▶ **Provided material**
········
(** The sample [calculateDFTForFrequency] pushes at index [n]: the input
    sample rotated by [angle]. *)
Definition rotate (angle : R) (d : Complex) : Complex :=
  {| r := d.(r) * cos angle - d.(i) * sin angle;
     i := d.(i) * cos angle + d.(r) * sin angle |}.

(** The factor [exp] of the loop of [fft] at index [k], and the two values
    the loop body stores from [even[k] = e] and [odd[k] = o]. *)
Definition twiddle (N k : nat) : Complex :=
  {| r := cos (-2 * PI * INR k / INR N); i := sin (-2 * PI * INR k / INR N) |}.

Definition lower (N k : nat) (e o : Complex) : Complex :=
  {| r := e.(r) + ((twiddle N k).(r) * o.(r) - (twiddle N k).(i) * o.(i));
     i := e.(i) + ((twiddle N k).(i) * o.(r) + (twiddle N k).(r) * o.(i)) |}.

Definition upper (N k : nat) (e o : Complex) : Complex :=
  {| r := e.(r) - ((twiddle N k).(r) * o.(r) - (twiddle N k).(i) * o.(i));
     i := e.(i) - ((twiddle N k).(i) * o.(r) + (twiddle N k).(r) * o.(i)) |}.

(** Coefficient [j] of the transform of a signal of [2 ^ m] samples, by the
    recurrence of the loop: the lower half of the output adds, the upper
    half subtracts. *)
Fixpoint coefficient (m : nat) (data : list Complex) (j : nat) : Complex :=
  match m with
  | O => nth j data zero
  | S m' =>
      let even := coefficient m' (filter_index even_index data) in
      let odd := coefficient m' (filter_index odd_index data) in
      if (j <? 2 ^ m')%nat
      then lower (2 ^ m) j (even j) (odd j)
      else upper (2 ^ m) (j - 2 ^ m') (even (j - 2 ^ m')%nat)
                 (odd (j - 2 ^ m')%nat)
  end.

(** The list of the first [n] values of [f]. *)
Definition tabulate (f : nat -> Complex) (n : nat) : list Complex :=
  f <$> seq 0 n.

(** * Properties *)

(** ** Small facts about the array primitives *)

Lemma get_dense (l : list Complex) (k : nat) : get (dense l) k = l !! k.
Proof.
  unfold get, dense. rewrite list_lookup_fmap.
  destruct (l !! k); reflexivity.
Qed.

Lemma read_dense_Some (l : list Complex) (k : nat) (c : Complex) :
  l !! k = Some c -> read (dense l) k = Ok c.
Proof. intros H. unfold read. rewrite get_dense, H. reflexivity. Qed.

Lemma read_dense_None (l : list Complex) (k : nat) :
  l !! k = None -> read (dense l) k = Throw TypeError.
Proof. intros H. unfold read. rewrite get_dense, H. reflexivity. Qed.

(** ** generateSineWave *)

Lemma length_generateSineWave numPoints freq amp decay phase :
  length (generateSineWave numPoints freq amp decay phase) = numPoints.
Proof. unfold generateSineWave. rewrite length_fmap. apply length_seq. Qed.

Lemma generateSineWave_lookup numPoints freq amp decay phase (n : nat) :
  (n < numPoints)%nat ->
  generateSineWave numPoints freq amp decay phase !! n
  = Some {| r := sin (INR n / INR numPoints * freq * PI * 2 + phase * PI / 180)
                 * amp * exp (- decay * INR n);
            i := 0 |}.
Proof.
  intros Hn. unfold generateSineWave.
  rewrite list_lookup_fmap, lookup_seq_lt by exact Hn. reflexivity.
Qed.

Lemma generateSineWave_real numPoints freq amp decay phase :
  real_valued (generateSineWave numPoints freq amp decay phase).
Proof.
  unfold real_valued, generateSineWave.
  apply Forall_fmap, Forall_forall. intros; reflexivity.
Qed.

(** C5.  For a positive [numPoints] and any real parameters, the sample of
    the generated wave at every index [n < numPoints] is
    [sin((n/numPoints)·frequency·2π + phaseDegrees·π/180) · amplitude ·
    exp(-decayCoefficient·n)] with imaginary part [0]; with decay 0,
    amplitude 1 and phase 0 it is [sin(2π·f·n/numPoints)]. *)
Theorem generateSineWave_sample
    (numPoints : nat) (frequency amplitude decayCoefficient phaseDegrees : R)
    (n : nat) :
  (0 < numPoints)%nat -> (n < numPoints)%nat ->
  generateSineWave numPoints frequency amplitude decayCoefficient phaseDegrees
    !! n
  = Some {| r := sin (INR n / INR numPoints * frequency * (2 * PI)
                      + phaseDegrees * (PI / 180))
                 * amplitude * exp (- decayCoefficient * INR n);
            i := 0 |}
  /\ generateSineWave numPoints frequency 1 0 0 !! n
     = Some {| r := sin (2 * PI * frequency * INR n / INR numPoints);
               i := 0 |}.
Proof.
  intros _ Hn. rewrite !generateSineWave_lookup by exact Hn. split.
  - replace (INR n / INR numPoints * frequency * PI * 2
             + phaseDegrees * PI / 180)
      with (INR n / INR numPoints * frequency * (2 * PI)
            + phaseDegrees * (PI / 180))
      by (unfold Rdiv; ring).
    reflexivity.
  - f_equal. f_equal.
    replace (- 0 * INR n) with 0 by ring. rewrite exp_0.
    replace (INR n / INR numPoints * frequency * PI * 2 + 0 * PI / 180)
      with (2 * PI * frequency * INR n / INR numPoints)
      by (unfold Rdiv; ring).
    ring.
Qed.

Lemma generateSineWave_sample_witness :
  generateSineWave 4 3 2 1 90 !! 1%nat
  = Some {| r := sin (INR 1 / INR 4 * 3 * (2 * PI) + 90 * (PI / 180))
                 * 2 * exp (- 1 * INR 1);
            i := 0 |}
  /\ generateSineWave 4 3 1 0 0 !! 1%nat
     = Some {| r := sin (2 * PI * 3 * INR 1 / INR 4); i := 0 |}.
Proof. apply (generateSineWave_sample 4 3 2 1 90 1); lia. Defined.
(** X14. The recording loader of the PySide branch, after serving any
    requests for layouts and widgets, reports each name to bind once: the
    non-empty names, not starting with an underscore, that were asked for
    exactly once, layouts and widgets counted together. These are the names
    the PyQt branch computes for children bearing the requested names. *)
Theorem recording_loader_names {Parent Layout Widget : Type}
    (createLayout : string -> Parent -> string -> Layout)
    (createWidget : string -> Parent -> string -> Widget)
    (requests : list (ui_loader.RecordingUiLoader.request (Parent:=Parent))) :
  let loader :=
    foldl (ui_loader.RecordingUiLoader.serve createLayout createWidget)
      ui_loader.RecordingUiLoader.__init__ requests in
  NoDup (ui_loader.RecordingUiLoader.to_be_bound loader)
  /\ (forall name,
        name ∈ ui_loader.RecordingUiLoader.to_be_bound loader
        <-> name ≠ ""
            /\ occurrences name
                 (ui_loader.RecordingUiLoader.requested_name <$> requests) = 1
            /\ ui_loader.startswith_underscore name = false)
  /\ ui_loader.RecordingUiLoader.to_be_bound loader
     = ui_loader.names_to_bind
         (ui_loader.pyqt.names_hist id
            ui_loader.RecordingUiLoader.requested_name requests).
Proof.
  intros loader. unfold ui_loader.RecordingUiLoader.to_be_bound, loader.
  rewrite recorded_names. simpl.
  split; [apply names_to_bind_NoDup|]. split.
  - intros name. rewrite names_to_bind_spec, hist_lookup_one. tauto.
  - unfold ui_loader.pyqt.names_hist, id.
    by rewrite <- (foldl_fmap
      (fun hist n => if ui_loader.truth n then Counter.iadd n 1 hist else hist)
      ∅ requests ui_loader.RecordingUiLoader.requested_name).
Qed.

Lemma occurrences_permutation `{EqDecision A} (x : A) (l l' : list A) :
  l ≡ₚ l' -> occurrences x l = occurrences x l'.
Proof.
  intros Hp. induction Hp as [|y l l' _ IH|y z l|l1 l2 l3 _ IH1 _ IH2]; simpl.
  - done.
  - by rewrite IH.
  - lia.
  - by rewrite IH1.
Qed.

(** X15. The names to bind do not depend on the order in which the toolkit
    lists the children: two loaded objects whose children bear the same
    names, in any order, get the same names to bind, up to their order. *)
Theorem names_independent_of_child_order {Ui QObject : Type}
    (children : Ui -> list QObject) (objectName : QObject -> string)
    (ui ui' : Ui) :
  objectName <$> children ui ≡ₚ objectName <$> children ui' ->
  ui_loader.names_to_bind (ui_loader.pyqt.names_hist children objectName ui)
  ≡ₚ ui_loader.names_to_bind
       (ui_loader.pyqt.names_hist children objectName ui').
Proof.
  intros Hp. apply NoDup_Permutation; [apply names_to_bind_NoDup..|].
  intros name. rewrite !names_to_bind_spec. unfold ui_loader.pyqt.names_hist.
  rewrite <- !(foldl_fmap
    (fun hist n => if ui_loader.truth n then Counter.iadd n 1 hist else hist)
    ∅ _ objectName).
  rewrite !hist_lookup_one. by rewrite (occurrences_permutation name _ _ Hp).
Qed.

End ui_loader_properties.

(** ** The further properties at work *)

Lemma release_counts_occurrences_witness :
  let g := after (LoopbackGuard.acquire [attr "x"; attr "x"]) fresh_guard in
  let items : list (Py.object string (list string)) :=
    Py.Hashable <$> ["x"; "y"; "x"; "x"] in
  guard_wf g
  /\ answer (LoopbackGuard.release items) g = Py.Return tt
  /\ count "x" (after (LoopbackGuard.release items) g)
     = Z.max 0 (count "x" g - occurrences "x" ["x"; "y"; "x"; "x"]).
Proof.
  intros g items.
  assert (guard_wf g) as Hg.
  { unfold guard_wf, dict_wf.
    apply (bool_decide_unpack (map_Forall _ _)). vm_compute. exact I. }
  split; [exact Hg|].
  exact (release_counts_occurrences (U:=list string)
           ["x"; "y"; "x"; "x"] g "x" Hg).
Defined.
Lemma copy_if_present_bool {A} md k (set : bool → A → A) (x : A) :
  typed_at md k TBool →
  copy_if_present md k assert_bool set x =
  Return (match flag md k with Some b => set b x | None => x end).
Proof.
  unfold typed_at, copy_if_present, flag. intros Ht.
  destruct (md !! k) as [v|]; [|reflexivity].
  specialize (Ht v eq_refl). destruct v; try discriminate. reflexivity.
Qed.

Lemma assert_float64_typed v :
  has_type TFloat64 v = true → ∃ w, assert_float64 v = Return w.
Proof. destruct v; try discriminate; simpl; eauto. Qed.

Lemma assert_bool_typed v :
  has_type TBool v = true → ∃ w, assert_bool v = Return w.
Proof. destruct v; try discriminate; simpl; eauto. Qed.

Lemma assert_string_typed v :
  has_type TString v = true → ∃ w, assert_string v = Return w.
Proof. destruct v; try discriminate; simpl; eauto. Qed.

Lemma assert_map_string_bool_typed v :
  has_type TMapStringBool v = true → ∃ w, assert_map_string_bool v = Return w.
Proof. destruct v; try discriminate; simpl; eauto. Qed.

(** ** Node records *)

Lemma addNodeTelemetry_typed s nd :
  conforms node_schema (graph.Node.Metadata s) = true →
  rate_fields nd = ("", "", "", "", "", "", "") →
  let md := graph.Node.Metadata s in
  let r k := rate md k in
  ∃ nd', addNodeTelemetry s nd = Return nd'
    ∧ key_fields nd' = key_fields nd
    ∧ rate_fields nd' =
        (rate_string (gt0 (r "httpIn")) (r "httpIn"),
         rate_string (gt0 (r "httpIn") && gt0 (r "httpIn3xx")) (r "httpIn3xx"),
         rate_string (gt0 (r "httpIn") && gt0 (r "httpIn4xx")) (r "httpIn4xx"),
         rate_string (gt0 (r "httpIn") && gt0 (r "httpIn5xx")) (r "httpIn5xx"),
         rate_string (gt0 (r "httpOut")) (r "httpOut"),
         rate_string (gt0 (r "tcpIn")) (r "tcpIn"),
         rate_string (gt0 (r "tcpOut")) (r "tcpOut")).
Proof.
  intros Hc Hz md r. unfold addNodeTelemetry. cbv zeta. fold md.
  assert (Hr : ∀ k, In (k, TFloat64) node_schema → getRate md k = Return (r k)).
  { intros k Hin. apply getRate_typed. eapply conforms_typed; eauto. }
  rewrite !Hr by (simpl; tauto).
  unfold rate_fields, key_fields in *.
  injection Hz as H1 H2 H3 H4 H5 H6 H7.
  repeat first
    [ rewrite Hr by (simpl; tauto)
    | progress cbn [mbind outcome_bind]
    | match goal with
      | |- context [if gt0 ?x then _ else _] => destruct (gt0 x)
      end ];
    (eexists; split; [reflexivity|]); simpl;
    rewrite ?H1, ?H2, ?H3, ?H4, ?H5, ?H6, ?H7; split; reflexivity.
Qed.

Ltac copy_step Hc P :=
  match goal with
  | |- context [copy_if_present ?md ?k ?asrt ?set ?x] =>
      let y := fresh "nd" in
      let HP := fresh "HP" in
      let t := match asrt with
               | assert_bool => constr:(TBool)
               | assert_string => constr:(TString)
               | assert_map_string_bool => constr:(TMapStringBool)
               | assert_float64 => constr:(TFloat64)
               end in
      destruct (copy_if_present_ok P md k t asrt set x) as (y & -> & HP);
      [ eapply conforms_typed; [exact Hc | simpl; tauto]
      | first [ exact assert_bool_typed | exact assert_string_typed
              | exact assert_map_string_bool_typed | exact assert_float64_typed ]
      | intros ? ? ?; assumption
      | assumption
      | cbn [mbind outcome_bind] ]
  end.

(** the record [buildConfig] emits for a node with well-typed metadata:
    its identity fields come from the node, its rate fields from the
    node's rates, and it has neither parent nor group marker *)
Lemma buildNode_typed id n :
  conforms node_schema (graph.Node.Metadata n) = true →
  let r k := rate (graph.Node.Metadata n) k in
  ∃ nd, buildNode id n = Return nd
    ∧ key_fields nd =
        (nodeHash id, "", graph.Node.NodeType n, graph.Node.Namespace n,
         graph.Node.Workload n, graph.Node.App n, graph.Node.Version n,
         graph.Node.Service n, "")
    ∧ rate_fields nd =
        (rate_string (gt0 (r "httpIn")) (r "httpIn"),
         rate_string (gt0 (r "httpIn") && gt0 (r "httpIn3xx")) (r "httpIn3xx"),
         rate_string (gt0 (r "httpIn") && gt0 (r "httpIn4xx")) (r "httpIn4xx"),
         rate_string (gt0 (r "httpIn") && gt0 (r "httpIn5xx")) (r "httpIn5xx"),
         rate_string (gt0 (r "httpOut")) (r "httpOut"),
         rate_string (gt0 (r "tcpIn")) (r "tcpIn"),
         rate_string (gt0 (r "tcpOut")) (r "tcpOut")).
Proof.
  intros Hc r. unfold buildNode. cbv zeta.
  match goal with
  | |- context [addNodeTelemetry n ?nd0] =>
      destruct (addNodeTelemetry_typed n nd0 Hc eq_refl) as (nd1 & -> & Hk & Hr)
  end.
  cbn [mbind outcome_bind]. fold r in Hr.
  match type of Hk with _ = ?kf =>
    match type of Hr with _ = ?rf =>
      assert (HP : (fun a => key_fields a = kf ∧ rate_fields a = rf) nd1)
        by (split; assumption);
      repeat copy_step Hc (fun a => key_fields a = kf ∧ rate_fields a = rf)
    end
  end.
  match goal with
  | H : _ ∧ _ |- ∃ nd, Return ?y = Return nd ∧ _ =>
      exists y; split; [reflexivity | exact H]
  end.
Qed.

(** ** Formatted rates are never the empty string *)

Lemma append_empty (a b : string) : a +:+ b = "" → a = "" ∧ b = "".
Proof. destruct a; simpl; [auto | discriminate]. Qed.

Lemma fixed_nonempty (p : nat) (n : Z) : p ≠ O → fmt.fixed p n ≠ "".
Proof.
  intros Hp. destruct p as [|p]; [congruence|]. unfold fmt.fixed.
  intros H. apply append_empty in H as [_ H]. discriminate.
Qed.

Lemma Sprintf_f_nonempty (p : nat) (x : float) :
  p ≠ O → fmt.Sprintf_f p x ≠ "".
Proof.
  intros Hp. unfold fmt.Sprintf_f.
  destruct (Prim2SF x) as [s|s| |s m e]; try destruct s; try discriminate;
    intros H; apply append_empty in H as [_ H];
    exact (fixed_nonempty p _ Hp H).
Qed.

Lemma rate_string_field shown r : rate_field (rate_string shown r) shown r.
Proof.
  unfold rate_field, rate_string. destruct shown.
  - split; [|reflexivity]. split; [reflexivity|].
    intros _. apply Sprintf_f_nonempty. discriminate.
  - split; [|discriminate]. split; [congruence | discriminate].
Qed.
········
▶ **Directions for this task**
Identify every line above that includes the word "LoopbackGuard", and show those lines.

▶ **Written response**
  let g := after (LoopbackGuard.acquire [attr "x"; attr "x"]) fresh_guard in
  /\ answer (LoopbackGuard.release items) g = Py.Return tt
  /\ count "x" (after (LoopbackGuard.release items) g)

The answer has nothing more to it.